Note: Please use BertTokenizer for the model vocabulary. DO NOT use original BartTokenizer.
Citation
@article{shao2021cpt,
title={CPT: A Pre-Trained Unbalanced Transformer for Both Chinese Language Understanding and Generation},
author={Yunfan Shao and Zhichao Geng and Yitao Liu and Junqi Dai and Fei Yang and Li Zhe and Hujun Bao and Xipeng Qiu},
journal={arXiv preprint arXiv:2109.05729},
year={2021}
}
Runs of fnlp cpt-base on huggingface.co
18
Total runs
0
24-hour runs
-15
3-day runs
-16
7-day runs
-9
30-day runs
More Information About cpt-base huggingface.co Model
cpt-base huggingface.co
cpt-base huggingface.co is an AI model on huggingface.co that provides cpt-base's model effect (), which can be used instantly with this fnlp cpt-base model. huggingface.co supports a free trial of the cpt-base model, and also provides paid use of the cpt-base. Support call cpt-base model through api, including Node.js, Python, http.

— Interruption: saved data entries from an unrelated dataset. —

(** The parts that are made once, as they are at the start. *)
Record equipped `{UnicodeCase} `{Environment} (names : list bytes) (c : Config.Config) (s : Srv) : Prop := {
  eq_cache : present (Cache_Enabled (Config.Cache c))
    (fun q => items q = ∅ /\ maxEntries q = MaxCacheEntries (Config.Cache c) /\ ttl q = CacheTTL (Config.Cache c) /\
              maxSize q = parseSize (MaxResultSize (Config.Cache c))) (v_queryCache s);
  eq_invalidator : v_invalidator s = true <->
    Cache_Enabled (Config.Cache c) = true /\ Invalidation_Mode (Invalidation (Config.Cache c)) = $"pubsub" /\
    Invalidation_RedisAddr (Invalidation (Config.Cache c)) <> [] /\
    reach_redis (Invalidation_RedisAddr (Invalidation (Config.Cache c))) (Invalidation_Channel (Invalidation (Config.Cache c))) = true;
  eq_tls : v_tls s = TLS_Enabled (Config.TLS c);
  eq_audit : present (Audit_Enabled (Config.Audit c))
    (fun l => AuditLog.cfg l = audit_config c /\ AuditLog.eventCh l = [] /\ AuditLog.stopped l = false) (v_auditLogger s);
  eq_mirror : present (Mirror_Enabled (Config.Mirror c))
    (fun m => Mirror.m_cfg m = Mirror.with_defaults (mirror_config c) /\
              exists o, objs (v_heap s) !! Mirror.m_pool m = Some o /\ p_addr o = Mirror.Addr (mirror_config c) /\ p_backend o = mirror_backend names c) (v_mirror s);
  eq_digest : present (Digest_Enabled (Config.Digest c)) (fun d => d = Digest.New (MaxPatterns (Config.Digest c)) (SamplesPerPattern (Config.Digest c))) (v_queryDigest s);
  eq_tracker ct : v_connTracker s = Some ct -> ConnLimit.refines ct (ConnLimit.start c);
  eq_modes : v_maintenanceMode s = false /\ v_readOnlyMode s = false
}.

cpt-base huggingface.co is an online trial and call api platform, which integrates cpt-base's modeling effects, including api services, and provides a free online trial of cpt-base, you can try cpt-base online for free by clicking the link below.
cpt-base is an open source model from GitHub that offers a free installation service, and any user can find cpt-base on GitHub to install. At the same time, huggingface.co provides the effect of cpt-base install, users can directly use cpt-base installed effect in huggingface.co for debugging and trial. It also supports api for free installation.